5: Months to secure the three permits necessary to put on the festival.
7: Floats in the parade (one more than in 2016).
11: Not-for-profits hosting carnival-type games.
13: Portable toilets on site.
27: Craft vendors on hand.
30: People on the committee that plans and executes Niska-Day.
36: The number of years Niska-Day has been put on by N-CAP.
43: Vendors in the business tent.
47: Nonprofit organizations with informational booths.
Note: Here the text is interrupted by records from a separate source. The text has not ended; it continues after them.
(** The code counts one tick less across the overflow of the counter. *)
Lemma dlt_tick_elapsed w o :
  0 <= rtc_wake w < 2 ^ 24 -> 0 <= sleep_tick o < 2 ^ 24 -> rtc_wake w <> sleep_tick o ->
  dlt_tick (rtc_wake w) (sleep_tick o) = elapsed w o - (if rtc_wake w <? sleep_tick o then 1 else 0) /\
  0 <= dlt_tick (rtc_wake w) (sleep_tick o) < 2 ^ 24.
Proof.
  intros Hw Hs Hne. unfold dlt_tick, elapsed. destruct (Z.ltb_spec (sleep_tick o) (rtc_wake w)) as [Hlt|Hge].
  - rewrite (proj2 (Z.ltb_ge (rtc_wake w) _)), Z.mod_small by lia. lia.
  - rewrite (proj2 (Z.ltb_lt (rtc_wake w) _)), wrap_small by lia.
    rewrite <- (Z_mod_plus_full _ 1), Z.mod_small by lia. lia.
Qed.

(** The period the counter measured has 14 bits. *)
Definition period_ok o : Prop := RC32_TRACKINK_ALLOW cf = true -> 0 <= counter_tracking o <= 2 ^ 14.

Lemma sleep_total_bound w o :
  let d := dlt_tick (rtc_wake w) (sleep_tick o) in period_ok o -> 0 <= d < 2 ^ 24 ->
  0 <= sleep_total cf w o <= 2 ^ 31 /\ rtc_period cf o * d - 512 < 512 * sleep_total cf w o < rtc_period cf o * d + 512.
Proof.
  intros d Hp Hd. unfold sleep_total, rtc_period. fold d. unfold period_ok in Hp. destruct (RC32_TRACKINK_ALLOW cf).
  - pose proof (rtc_us_tracking_bound (counter_tracking o) d (Hp eq_refl) Hd) as [H1 H2]. specialize (Hp eq_refl).
    assert (0 <= counter_tracking o * d <= 2 ^ 14 * 2 ^ 24) by nia. lia.
  - pose proof (rtc_us_round_bound d Hd) as [H1 H2]. lia.
Qed.

(** The time that [sys_soc_resume] accounts for. *)
Definition slept_us w o : Z := u32 (sleep_total cf w o + g_osal_tick_trim (tick_trim cf w (set_g_wakeup_rtc_tick (rtc_wake' w) o))).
92: That’s Ruth Shopmeyer, 92 years young and lives on Zenner Road. According to Niska-Day co-chairman Bill Leader, she is accommodating and enthusiastic as thousands of people and numerous pieces of equipment walk and rumble past her house every May.
140: Tables delivered and set up.
400: Chairs delivered and set up.
5,000: — Estimated crowd taking in the fireworks finale.
10,000: Estimated attendance throughout the day.
32,000: Dollars needed for N-CAP to put on Niska-Day.
And one more:
2018: Will see the 37th annual Niska-Day, but this community staple does not come together by magic. Leader and his wife have led the Niska-Day efforts for more than 20 years.
“The challenge for N-CAP is to get the younger generation of Niskayuna residents involved in delivering Niska-Day to the community and to be involved in N-CAP.”